Professional Affiliations

  • Society of Personality and Social Psychology (SPSP), Fellow
  • Society of Experimental Social Psychology, Executive Officer and Fellow
  • American Psychological Association (APA), Fellow
  • Association for Psychology Science (APS), Fellow
  • Midwestern Psychological Association (MPA), Charter Fellow, 2009
  • Society for the Psychological Study of Social Issues, Fellow

Teaching and Research Interests

I am interested in understanding stereotyping, prejudice, and discrimination. My research focuses on on how stereotypes affect judgments of and behavior displayed toward individual members of stereotyped groups.
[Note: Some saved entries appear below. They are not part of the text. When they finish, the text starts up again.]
(* ===== verification/DhcpServer.v ===== *)
(** * DhcpServer: the frame-layer DHCP server of internal/dhcp/dhcp.go

    [HandleFrame] finds a DHCP request in a raw guest frame, [HandlePacket]
    answers it from the pool of Dhcp.v, [replyFrame] wraps the answer in
    Ethernet/IPv4/UDP. The dhcpv4 message library (insomniacslk/dhcp) is the
    parameter [DhcpLib], gVisor's header package the parameter [NetHeader].
    A frame is a slice of a larger buffer: [behind] holds the bytes between its
    length and its capacity, which Go lets a re-slice reach. *)
From S2P Require Import Prelude.
From S2P Require Import GoStd.
From S2P Require Import GoText.
From S2P Require Import NetLib.
From S2P Require Import Dhcp.

(** The options [HandlePacket] sets on a reply. *)
Inductive DhcpOption :=
| OptServerIdentifier (ip : bytes)
| OptIPAddressLeaseTime (t : Z)
| OptionSubnetMask (mask : bytes)
| OptionRouter (ip : bytes)
| OptionDomainNameServer (ips : list bytes)
| OptionInterfaceMTU (mtu : Z)
| OptionDNSDomainSearchList (domains : list string)
| OptMessageType (t : Z).

Class DhcpLib := {
  Msg : Type;
  FromBytes : bytes -> option Msg;
  MessageType : Msg -> Z;
  ClientHWAddr : Msg -> bytes;
  IsBroadcast : Msg -> bool;
  NewReplyFromRequest : Msg -> option Msg;
  setYourIPAddr : bytes -> Msg -> Msg;
  UpdateOption : DhcpOption -> Msg -> Msg;
  ToBytes : Msg -> bytes;
  (** readers, to say what a message holds *)
  YourIPAddr : Msg -> bytes;
  GetOption : Z -> Msg -> option DhcpOption;
}.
I am particularly interested in the role of stereotypes as “shifting standards”—category-specific referents that can produce contrastive effects in social judgment (e.g., women being judged more financially successful than men). I use experimental methods and real-world evaluative data to examine the complex ways in which stereotypes affect social judgment and feedback given to individual group members. More recent research projects have focused on acculturation attitudes and the perception of cultural appropriation.

At the University of Kansas, I regularly teach Research Methods at the undergraduate level, and a variety of seminars (e.g., Stereotyping and Prejudice, Grant Writing) at the graduate level.